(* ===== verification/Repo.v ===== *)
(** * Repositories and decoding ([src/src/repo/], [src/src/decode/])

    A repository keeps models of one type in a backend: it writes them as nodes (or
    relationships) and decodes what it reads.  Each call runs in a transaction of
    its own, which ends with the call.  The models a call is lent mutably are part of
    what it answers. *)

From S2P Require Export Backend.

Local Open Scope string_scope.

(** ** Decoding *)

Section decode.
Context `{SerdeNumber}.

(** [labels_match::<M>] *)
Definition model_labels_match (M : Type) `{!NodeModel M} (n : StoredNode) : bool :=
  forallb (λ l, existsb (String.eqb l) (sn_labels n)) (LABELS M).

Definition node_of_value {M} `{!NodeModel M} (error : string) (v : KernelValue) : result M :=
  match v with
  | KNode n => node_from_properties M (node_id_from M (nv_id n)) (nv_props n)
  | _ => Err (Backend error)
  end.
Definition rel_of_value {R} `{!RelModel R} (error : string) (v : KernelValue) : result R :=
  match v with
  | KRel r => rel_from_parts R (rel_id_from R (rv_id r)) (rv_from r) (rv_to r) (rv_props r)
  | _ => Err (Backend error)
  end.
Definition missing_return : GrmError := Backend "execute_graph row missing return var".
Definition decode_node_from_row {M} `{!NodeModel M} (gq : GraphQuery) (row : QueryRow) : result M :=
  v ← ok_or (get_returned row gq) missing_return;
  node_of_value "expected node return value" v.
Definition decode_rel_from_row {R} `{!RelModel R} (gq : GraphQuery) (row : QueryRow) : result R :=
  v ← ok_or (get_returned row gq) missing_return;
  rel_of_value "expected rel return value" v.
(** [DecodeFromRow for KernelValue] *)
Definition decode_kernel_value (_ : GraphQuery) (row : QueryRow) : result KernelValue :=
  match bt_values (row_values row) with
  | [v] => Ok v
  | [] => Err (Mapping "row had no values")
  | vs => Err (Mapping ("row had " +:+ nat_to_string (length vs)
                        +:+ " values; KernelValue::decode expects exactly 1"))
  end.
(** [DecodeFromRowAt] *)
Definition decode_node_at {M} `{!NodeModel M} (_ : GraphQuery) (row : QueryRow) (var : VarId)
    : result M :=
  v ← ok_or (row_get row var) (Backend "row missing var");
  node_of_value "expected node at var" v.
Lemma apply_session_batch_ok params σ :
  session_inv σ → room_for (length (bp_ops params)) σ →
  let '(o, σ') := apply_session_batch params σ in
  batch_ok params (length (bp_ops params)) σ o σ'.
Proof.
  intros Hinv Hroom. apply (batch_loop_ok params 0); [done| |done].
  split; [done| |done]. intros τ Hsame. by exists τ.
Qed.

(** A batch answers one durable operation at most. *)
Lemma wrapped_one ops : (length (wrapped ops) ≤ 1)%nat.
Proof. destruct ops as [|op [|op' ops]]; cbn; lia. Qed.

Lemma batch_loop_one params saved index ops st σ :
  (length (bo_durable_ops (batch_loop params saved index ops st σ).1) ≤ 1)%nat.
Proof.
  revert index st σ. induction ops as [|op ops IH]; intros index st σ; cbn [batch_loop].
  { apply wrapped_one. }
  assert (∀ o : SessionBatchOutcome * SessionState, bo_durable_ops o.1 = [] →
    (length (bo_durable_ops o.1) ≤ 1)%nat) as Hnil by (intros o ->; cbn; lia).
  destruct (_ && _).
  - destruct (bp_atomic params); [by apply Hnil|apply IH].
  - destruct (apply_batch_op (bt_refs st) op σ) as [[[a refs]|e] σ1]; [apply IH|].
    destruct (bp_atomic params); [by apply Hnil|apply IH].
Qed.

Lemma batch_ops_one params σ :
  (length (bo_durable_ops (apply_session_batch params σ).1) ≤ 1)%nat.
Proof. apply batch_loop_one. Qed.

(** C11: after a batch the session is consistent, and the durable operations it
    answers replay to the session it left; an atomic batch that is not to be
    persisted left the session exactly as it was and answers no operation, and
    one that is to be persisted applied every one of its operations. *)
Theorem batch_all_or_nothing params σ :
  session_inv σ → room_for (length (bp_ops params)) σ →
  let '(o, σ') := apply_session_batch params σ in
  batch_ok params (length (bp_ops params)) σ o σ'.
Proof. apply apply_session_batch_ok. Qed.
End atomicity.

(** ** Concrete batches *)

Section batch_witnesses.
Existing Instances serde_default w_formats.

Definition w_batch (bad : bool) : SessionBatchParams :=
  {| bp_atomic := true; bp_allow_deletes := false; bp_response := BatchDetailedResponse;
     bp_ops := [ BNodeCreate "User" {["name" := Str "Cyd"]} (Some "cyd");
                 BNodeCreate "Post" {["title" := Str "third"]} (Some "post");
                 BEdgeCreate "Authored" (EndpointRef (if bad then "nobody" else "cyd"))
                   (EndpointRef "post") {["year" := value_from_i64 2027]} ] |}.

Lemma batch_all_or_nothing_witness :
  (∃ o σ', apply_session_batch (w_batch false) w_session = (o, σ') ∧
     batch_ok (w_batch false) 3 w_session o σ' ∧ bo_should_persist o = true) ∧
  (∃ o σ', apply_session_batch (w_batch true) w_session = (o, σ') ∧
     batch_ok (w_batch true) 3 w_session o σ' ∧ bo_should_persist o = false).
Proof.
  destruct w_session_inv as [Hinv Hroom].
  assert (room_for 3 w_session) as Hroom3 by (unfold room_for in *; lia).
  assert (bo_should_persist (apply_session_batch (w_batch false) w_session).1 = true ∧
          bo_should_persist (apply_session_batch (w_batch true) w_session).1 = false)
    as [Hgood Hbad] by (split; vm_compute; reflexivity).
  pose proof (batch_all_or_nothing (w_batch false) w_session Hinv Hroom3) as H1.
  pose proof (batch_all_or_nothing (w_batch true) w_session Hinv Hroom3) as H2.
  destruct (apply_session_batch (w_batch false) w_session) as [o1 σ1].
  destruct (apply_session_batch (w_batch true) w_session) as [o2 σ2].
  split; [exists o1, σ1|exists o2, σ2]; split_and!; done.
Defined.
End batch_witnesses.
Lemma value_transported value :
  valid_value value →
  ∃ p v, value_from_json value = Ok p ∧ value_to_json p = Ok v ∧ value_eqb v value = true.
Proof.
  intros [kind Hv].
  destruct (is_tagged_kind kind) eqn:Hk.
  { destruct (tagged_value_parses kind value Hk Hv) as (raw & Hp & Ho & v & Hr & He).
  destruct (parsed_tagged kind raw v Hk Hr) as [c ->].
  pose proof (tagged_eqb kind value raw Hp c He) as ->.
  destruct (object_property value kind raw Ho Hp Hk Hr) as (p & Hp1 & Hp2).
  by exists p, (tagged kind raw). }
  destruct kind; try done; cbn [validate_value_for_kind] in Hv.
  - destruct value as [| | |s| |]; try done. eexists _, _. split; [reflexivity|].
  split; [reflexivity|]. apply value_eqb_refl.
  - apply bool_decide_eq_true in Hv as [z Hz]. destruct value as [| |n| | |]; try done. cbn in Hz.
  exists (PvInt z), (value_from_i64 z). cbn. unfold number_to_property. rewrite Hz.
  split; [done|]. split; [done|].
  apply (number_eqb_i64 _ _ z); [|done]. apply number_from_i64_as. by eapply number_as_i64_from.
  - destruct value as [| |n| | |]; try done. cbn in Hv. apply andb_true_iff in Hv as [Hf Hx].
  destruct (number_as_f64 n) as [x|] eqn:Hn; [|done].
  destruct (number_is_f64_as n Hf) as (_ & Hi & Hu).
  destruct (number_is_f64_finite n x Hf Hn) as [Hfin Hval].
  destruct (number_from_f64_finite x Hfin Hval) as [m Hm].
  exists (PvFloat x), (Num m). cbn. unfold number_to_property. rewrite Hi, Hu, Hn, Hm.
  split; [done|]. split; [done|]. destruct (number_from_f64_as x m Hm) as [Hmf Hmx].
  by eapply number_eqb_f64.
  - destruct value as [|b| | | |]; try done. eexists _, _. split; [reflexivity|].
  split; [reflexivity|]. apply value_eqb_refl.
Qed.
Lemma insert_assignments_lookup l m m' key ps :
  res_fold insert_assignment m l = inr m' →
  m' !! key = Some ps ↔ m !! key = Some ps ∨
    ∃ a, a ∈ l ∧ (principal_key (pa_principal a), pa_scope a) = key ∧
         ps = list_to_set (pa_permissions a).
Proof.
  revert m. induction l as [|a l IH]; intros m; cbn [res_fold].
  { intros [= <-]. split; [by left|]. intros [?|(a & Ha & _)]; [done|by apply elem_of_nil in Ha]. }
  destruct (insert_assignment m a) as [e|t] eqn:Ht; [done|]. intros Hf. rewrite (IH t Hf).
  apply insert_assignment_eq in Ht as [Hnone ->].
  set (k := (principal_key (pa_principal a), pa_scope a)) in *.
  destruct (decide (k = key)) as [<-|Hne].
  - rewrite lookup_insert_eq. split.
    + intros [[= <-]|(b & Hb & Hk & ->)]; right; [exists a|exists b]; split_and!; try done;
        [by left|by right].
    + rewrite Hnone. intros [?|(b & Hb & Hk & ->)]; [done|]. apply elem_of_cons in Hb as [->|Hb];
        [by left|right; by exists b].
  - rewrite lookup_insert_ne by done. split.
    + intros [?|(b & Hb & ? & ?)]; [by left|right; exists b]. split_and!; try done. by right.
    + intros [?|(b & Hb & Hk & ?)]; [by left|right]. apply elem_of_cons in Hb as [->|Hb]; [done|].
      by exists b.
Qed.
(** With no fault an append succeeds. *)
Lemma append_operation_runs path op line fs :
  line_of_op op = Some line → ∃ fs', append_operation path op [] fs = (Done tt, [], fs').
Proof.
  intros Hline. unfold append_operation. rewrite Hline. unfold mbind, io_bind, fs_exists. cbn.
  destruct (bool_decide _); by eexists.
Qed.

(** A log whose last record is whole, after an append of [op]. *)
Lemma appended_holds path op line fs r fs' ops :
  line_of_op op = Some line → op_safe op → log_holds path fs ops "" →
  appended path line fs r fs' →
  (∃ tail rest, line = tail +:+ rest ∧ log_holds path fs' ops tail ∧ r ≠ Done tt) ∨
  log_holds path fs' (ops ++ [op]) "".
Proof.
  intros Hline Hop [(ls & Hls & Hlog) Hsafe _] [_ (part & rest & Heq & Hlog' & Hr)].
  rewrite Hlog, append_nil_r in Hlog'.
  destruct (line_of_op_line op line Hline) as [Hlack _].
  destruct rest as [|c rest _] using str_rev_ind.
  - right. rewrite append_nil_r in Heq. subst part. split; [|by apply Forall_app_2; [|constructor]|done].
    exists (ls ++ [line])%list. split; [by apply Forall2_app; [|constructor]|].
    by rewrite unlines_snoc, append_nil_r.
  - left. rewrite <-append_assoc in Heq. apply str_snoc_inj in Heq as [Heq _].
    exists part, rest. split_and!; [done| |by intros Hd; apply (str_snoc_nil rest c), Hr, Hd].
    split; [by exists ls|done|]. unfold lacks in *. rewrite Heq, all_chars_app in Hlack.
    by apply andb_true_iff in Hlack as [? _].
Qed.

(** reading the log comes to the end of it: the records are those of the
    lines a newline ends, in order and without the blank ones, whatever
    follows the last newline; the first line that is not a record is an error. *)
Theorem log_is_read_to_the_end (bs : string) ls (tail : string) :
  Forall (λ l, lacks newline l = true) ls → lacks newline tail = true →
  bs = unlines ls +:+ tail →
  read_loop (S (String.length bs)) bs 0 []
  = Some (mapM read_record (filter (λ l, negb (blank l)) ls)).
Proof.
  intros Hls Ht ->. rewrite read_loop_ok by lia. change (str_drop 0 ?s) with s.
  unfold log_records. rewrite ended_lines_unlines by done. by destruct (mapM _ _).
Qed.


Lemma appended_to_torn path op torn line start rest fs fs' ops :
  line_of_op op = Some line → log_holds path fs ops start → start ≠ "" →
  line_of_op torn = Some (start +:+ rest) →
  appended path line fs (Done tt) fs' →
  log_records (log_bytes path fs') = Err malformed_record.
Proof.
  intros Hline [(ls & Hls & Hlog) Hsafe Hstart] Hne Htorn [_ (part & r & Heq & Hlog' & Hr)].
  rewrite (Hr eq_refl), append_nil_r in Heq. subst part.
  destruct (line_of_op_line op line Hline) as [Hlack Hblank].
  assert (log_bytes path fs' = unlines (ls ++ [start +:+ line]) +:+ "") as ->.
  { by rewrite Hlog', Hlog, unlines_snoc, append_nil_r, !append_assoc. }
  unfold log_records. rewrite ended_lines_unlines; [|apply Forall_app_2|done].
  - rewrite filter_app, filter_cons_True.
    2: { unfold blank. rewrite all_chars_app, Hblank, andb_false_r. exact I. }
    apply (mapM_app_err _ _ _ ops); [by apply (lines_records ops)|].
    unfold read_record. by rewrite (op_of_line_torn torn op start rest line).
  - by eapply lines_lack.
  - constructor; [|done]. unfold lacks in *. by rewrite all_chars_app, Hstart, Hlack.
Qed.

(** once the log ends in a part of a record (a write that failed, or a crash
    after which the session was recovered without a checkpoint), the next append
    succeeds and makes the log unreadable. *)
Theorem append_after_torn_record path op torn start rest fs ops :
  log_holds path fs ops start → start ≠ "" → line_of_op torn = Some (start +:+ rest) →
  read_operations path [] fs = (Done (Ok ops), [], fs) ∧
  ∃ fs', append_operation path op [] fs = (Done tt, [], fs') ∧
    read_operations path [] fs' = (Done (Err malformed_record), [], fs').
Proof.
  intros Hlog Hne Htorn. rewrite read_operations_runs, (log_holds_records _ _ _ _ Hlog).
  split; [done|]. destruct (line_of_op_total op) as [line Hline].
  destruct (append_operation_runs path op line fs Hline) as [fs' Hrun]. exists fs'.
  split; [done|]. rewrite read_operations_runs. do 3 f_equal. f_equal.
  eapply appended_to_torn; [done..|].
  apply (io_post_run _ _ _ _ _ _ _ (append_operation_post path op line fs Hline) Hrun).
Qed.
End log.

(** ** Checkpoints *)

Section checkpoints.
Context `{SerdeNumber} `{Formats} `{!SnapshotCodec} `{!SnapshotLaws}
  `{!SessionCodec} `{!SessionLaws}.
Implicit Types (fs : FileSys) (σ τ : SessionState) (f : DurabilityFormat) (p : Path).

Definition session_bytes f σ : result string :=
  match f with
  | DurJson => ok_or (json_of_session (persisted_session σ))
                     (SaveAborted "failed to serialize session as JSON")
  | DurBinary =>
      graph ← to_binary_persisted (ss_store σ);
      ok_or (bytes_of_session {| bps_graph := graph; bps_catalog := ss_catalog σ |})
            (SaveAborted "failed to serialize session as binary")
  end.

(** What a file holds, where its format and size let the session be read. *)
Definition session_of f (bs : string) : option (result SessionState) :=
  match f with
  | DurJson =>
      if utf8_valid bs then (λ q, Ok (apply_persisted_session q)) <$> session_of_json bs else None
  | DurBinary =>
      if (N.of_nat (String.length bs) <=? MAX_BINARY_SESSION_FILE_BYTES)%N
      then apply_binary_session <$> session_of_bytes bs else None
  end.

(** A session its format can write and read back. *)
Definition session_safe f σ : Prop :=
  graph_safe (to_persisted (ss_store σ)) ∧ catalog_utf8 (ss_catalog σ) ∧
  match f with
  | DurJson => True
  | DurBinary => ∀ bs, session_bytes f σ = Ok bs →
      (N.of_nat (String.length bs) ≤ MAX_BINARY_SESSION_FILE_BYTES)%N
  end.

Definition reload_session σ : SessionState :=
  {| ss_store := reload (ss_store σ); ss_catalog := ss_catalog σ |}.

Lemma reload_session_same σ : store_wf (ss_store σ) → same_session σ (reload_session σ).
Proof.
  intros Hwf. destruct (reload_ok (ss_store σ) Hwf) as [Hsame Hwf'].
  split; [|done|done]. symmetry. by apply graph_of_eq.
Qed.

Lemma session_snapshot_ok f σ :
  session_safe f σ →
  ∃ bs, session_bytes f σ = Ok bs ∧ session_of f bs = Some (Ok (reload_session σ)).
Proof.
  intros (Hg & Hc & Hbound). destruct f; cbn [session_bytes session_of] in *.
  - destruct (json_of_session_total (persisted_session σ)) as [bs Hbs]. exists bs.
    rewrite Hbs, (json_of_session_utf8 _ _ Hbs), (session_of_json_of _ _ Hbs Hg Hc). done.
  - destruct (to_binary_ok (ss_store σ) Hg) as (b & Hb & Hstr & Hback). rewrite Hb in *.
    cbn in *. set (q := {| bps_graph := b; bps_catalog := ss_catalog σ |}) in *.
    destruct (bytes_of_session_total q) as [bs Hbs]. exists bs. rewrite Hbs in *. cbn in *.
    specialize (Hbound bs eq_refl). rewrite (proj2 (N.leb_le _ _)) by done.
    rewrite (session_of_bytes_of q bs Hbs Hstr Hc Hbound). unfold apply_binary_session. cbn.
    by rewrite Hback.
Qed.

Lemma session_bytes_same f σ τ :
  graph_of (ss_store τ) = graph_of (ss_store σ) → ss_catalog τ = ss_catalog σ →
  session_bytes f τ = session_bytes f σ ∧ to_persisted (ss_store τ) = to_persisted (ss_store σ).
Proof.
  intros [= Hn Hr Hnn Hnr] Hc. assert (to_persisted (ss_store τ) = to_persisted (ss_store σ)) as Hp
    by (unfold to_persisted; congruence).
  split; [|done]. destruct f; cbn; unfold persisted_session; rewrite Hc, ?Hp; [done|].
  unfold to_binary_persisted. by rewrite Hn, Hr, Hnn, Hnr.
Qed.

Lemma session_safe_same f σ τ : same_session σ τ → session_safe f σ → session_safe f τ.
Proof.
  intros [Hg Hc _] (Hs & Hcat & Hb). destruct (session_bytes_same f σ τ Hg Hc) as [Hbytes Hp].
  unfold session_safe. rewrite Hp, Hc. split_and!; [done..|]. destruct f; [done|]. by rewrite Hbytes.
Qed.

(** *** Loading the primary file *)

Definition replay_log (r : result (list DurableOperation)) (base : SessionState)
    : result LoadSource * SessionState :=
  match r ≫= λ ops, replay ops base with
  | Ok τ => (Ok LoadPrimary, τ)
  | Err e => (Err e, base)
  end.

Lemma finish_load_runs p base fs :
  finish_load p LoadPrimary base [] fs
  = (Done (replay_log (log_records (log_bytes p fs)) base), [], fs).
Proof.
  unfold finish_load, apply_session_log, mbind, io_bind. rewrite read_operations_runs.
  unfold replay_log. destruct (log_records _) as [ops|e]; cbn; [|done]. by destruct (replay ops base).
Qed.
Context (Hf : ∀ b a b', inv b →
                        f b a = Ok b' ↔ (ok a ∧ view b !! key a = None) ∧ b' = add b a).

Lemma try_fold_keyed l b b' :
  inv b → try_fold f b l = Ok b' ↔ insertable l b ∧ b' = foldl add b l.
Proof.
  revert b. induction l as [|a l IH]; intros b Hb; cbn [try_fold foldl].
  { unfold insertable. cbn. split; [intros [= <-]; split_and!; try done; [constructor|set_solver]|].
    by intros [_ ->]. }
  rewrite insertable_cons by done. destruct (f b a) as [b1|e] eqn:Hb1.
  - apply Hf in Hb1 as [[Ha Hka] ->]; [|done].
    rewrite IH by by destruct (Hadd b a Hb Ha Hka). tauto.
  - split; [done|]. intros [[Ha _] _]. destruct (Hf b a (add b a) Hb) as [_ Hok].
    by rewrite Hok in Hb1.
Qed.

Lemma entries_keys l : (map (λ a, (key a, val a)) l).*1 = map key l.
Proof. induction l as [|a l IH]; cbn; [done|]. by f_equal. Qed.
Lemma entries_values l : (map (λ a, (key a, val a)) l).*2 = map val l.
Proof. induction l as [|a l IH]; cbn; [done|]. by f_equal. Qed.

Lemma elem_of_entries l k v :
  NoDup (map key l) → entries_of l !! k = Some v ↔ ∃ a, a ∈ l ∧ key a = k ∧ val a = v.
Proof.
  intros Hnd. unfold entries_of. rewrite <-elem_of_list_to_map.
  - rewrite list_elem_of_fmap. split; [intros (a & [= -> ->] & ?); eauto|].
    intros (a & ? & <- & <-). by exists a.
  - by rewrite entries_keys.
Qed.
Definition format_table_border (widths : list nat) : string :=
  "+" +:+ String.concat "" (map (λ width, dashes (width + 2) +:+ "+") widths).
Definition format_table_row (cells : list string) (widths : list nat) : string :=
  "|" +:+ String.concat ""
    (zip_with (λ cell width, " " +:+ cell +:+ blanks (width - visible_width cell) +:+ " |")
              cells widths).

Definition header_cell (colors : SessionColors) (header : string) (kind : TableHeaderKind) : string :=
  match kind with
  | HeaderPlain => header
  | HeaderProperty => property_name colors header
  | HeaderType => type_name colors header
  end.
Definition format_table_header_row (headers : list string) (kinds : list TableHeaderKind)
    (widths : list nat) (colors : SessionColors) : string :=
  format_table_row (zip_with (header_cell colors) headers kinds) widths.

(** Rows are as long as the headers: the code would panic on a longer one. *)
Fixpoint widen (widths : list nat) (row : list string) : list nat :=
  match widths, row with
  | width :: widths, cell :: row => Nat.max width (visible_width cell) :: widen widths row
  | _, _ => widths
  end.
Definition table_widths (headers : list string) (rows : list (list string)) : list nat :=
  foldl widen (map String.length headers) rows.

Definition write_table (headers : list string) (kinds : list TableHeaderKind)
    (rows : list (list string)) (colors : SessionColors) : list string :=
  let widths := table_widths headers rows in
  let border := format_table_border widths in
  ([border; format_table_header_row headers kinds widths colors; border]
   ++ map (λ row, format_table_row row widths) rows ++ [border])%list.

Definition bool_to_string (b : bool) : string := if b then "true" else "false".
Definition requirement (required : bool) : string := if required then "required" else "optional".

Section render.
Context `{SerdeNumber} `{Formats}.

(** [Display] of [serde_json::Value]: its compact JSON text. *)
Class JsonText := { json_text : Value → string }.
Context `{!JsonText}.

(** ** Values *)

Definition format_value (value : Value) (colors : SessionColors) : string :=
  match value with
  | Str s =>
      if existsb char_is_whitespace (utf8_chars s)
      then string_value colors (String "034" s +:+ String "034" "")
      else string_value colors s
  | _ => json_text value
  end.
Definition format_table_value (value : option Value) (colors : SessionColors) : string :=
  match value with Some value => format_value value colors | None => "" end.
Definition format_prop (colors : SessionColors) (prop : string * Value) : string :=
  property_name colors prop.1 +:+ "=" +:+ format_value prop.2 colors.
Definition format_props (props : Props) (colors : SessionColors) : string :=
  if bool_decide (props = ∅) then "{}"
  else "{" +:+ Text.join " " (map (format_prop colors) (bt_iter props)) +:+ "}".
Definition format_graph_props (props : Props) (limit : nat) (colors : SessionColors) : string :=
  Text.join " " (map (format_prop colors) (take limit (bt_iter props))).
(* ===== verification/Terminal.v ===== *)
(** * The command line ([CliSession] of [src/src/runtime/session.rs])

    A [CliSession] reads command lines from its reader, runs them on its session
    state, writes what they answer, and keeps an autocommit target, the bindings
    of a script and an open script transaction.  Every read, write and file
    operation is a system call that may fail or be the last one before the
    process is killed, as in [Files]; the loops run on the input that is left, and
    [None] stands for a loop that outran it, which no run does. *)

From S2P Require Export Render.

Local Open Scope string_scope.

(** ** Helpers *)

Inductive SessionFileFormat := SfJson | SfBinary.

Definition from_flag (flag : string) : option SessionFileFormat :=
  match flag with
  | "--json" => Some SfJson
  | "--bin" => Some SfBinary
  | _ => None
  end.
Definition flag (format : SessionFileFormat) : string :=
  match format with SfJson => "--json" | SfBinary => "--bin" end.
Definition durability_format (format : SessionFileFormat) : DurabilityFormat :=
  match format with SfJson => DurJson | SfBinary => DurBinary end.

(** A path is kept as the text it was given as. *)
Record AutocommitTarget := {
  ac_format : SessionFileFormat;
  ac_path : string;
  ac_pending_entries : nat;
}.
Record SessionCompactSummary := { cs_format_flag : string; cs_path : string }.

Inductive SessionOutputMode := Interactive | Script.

━━━━━━━━━━━━━━━━━━━━━━━━━━━━━━

From the entries above, write out only the lines starting at the line that holds "Lemma session_bytes_same f" and ending at the line that holds "intros [Hg Hc", keeping both and matching them exactly.

§ RESULT FOR THIS TASK:
Lemma session_bytes_same f σ τ :
  graph_of (ss_store τ) = graph_of (ss_store σ) → ss_catalog τ = ss_catalog σ →
  session_bytes f τ = session_bytes f σ ∧ to_persisted (ss_store τ) = to_persisted (ss_store σ).
Proof.
  intros [= Hn Hr Hnn Hnr] Hc. assert (to_persisted (ss_store τ) = to_persisted (ss_store σ)) as Hp
    by (unfold to_persisted; congruence).
  split; [|done]. destruct f; cbn; unfold persisted_session; rewrite Hc, ?Hp; [done|].
  unfold to_binary_persisted. by rewrite Hn, Hr, Hnn, Hnr.
Qed.

Lemma session_safe_same f σ τ : same_session σ τ → session_safe f σ → session_safe f τ.
Proof.
  intros [Hg Hc _] (Hs & Hcat & Hb). destruct (session_bytes_same f σ τ Hg Hc) as [Hbytes Hp].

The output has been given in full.